TCHAIKOVSKY RANCHERO

Quítele el ritmo, la armonía y la delicadeza a un violín y qué queda, preguntó el maestro. Lucio guardó silencio. El maestro continuó: queda usted, un cero a la izquierda, por lo menos para la música. Se sintió como una cucaracha con un violín de segunda –comprado en una prendería- a punto de caer de la mano. Miró al maestro, gigantesco y bruto, y guardó el violín. Salió del conservatorio con la sensación de derrota pesando como cien ladrillos sobre la espalda. El tac tac del violín en el estuche marco sus pasos hasta la casa. Entró a su cuarto, recalentó el arroz del día anterior, comió. En la grabadora puso su cd de Tchaikovski, se recostó en la cama y se quedó dormido.

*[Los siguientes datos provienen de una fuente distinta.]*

(** * Rendering of migration operations: alembic/autogenerate/render.py

    A shallow embedding of the autogenerate renderer.  Python text is
    [string]; the per-pass [AutogenContext] is threaded through every
    renderer by a small state-and-exception monad; the objects handed
    over by SQLAlchemy and by the operations package are records holding
    the attributes the renderer reads. *)

From Stdlib Require Import Ascii String ZArith NArith Lia.
From stdpp Require Import base option list gmap strings pretty sorting.

Set Warnings "-register-all".

(** ** Python text and values *)

Module Py.

Definition nl : string := String "010"%char "".
Definition squote : ascii := "'"%char.
Definition dquote : ascii := "034"%char.
Definition backslash : ascii := "\"%char.

(** [sep.join(l)] *)
Fixpoint join (sep : string) (l : list string) : string :=
  match l with
  | [] => ""
  | [x] => x
  | x :: l' => x +:+ sep +:+ join sep l'
  end.

(** [s.startswith(p)] *)
Definition startswith (s p : string) : bool := String.prefix p s.

(** [s.split(sep)] for a one-character separator. *)
Fixpoint split (sep : ascii) (s : string) : list string :=
  match s with
  | EmptyString => [""]
  | String c s' =>
      if Ascii.eqb c sep then "" :: split sep s'
      else match split sep s' with
           | [] => [String c ""]
           | tok :: toks => String c tok :: toks
           end
  end.

(** [s.replace(a, b)] for one-character [a] and [b]. *)
Fixpoint replace (a b : ascii) (s : string) : string :=
  match s with
  | EmptyString => EmptyString
  | String c s' => String (if Ascii.eqb c a then b else c) (replace a b s')
  end.

Fixpoint contains (c : ascii) (s : string) : bool :=
  match s with
  | EmptyString => false
  | String c' s' => Ascii.eqb c c' || contains c s'
  end.

(** Truth value of a [str]: only the empty string is false. *)
Definition truthy (s : string) : bool :=
  match s with EmptyString => false | _ => true end.

Definition truthy_opt (o : option string) : bool :=
  match o with Some s => truthy s | None => false end.

Definition hexdigit (n : N) : ascii :=
  ascii_of_N (if (n <? 10)%N then 48 + n else 87 + n).

(** One character of [repr(str)], for the quote [q] in use.  Bytes above
    127 stand for the UTF-8 encoding of printable characters and are
    copied. *)
Definition repr_char (q c : ascii) : string :=
  if Ascii.eqb c q || Ascii.eqb c backslash then String backslash (String c "")
  else if Ascii.eqb c "009" then "\t"
  else if Ascii.eqb c "010" then "\n"
  else if Ascii.eqb c "013" then "\r"
  else
    let n := N_of_ascii c in
    if (n <? 32)%N || (n =? 127)%N
    then "\x" +:+ String (hexdigit (n / 16)) (String (hexdigit (n mod 16)) "")
    else String c "".

Fixpoint repr_body (q : ascii) (s : string) : string :=
  match s with
  | EmptyString => EmptyString
  | String c s' => repr_char q c +:+ repr_body q s'
  end.

(** [repr(s)] for a [str]: single quotes unless the text holds a single
    quote and no double quote. *)
Definition repr_str (s : string) : string :=
  let q := if contains squote s && negb (contains dquote s)
           then dquote else squote in
  String q (repr_body q s) +:+ String q "".

(** The values the renderer formats with [%r] and [%s]. *)
Inductive Val :=
| VNone
| VBool (b : bool)
| VInt (z : Z)
| VStr (s : string)
| VList (l : list Val)
| VObj (repr_ str_ : string).  (* any other object, by its repr() and str() *)

Definition repr_bool (b : bool) : string := if b then "True" else "False".

Fixpoint repr (v : Val) : string :=
  match v with
  | VNone => "None"
  | VBool b => repr_bool b
  | VInt z => pretty z
  | VStr s => repr_str s
  | VList l => "[" +:+ join ", " (map repr l) +:+ "]"
  | VObj r _ => r
  end.

Definition str (v : Val) : string :=
  match v with
  | VStr s => s
  | VObj _ s => s
  | _ => repr v
  end.

(** [v != s] for a [str] [s]: only an equal [str] compares equal. *)
Definition ne_str (v : Val) (s : string) : bool :=
  match v with
  | VStr s' => negb (String.eqb s' s)
  | _ => true
  end.

Definition of_opt (o : option string) : Val :=
  match o with Some s => VStr s | None => VNone end.

(** [%r] and [%s] of an [Optional[str]]. *)
Definition repr_opt (o : option string) : string := repr (of_opt o).
Definition str_opt (o : option string) : string := str (of_opt o).

Definition repr_opt_bool (o : option bool) : string :=
  match o with Some b => repr_bool b | None => "None" end.

(** [sorted(l)] on text: insertion into an ordered list. *)
Fixpoint insert_by {A} (key : A -> string) (x : A) (l : list A) : list A :=
  match l with
  | [] => [x]
  | y :: l' => if String.leb (key x) (key y) then x :: y :: l'
               else y :: insert_by key x l'
  end.

Definition sorted_by {A} (key : A -> string) (l : list A) : list A :=
  foldr (insert_by key) [] l.

Definition sorted (l : list string) : list string := sorted_by id l.

End Py.

(** ** Exceptions, the rendering context and the monad *)

Inductive PyError :=
| NotImplementedError (msg : string)
| ValueError (msg : string)
| AssertionError
| AttributeError (msg : string)
| OtherError (cls msg : string).   (* raised by an external collaborator *)

Inductive Res (A : Type) :=
| Ok (a : A)
| Raise (e : PyError).
Arguments Ok {A} a.
Arguments Raise {A} e.

(** [autogen_context.opts]: the rendering options of section 6 read by
    this module. *)
Record Opts := mkOpts {
  render_as_batch : bool;
  sqlalchemy_module_prefix : option string;
  alembic_module_prefix : option string;
  user_module_prefix : option string }.

(** The mutable state of one rendering pass: the context's import set
    (which the code allows to be [None]), its options, its batch flag, and
    the messages passed to [util.warn]. *)
Record AutogenContext := mkContext {
  imports : option (gset string);
  opts : Opts;
  _has_batch : bool;
  warnings : list string }.

Definition M (A : Type) : Type := AutogenContext -> Res A * AutogenContext.

Definition ret {A} (a : A) : M A := fun ctx => (Ok a, ctx).
Definition raise {A} (e : PyError) : M A := fun ctx => (Raise e, ctx).
Definition bind {A B} (m : M A) (k : A -> M B) : M B := fun ctx =>
  match m ctx with
  | (Ok a, ctx') => k a ctx'
  | (Raise e, ctx') => (Raise e, ctx')
  end.
Definition gets {A} (f : AutogenContext -> A) : M A := fun ctx => (Ok (f ctx), ctx).
Definition lift {A} (r : Res A) : M A := fun ctx => (r, ctx).

Notation "'let*' x ':=' c1 'in' c2" := (bind c1 (fun x => c2))
  (at level 10, x name, c1 at level 100, c2 at level 200).
Notation "'let*' x ':' T ':=' c1 'in' c2" := (bind c1 (fun x : T => c2))
  (at level 10, x name, c1 at level 100, c2 at level 200).

Fixpoint mapM {A B} (f : A -> M B) (l : list A) : M (list B) :=
  match l with
  | [] => ret []
  | x :: l' => let* y := f x in let* ys := mapM f l' in ret (y :: ys)
  end.

(** Running a list of deferred calls in order. *)
Definition sequence {A} (l : list (M A)) : M (list A) := mapM id l.

(** [imports.add(entry)], guarded by [if imports is not None]. *)
Definition add_import (entry : string) : M unit := fun ctx =>
  (Ok tt,
   match imports ctx with
   | Some s => mkContext (Some ({[entry]} ∪ s)) (opts ctx) (_has_batch ctx) (warnings ctx)
   | None => ctx
   end).

(** [util.warn(msg)] *)
Definition warn (msg : string) : M unit := fun ctx =>
  (Ok tt, mkContext (imports ctx) (opts ctx) (_has_batch ctx) (warnings ctx ++ [msg])).

Definition set_has_batch (b : bool) (ctx : AutogenContext) : AutogenContext :=
  mkContext (imports ctx) (opts ctx) b (warnings ctx).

Después de que no pasó en la Escuela de Bellas Artes se presentó a la única universidad pública de la ciudad. Para entrar ahí hay que ser músico, le decían, y él respondía que era músico. Sus padres le ayudarían con el estudio siempre y cuando pasara. Confiaba en sus capacidades. El día de la audición fue el primero en llegar. Estaba seguro de que pasaría.

    Tiene algo de técnica pero le falta corazón, dijo uno de los maestros que presidió la audición. Todos los cursos previos que hizo no le sirvieron de nada. Tiempo perdido desde que era niño y su madre lo llevaba todas las mañanas de los sábados a los cursos de extensión en la universidad. Estaba seguro de que sabía más que muchos de los que se presentaron, pero el veredicto fue implacable. Llegó a su casa. Se sintió cansado. La penumbra del cuarto le pesó como si fuera de plomo y toda estuviera sobre él. Dejó el estuche sobre la silla. Se recostó en la cama, encendió el televisor pero no vio nada. Lo apagó. Miró un punto inexistente en el techo.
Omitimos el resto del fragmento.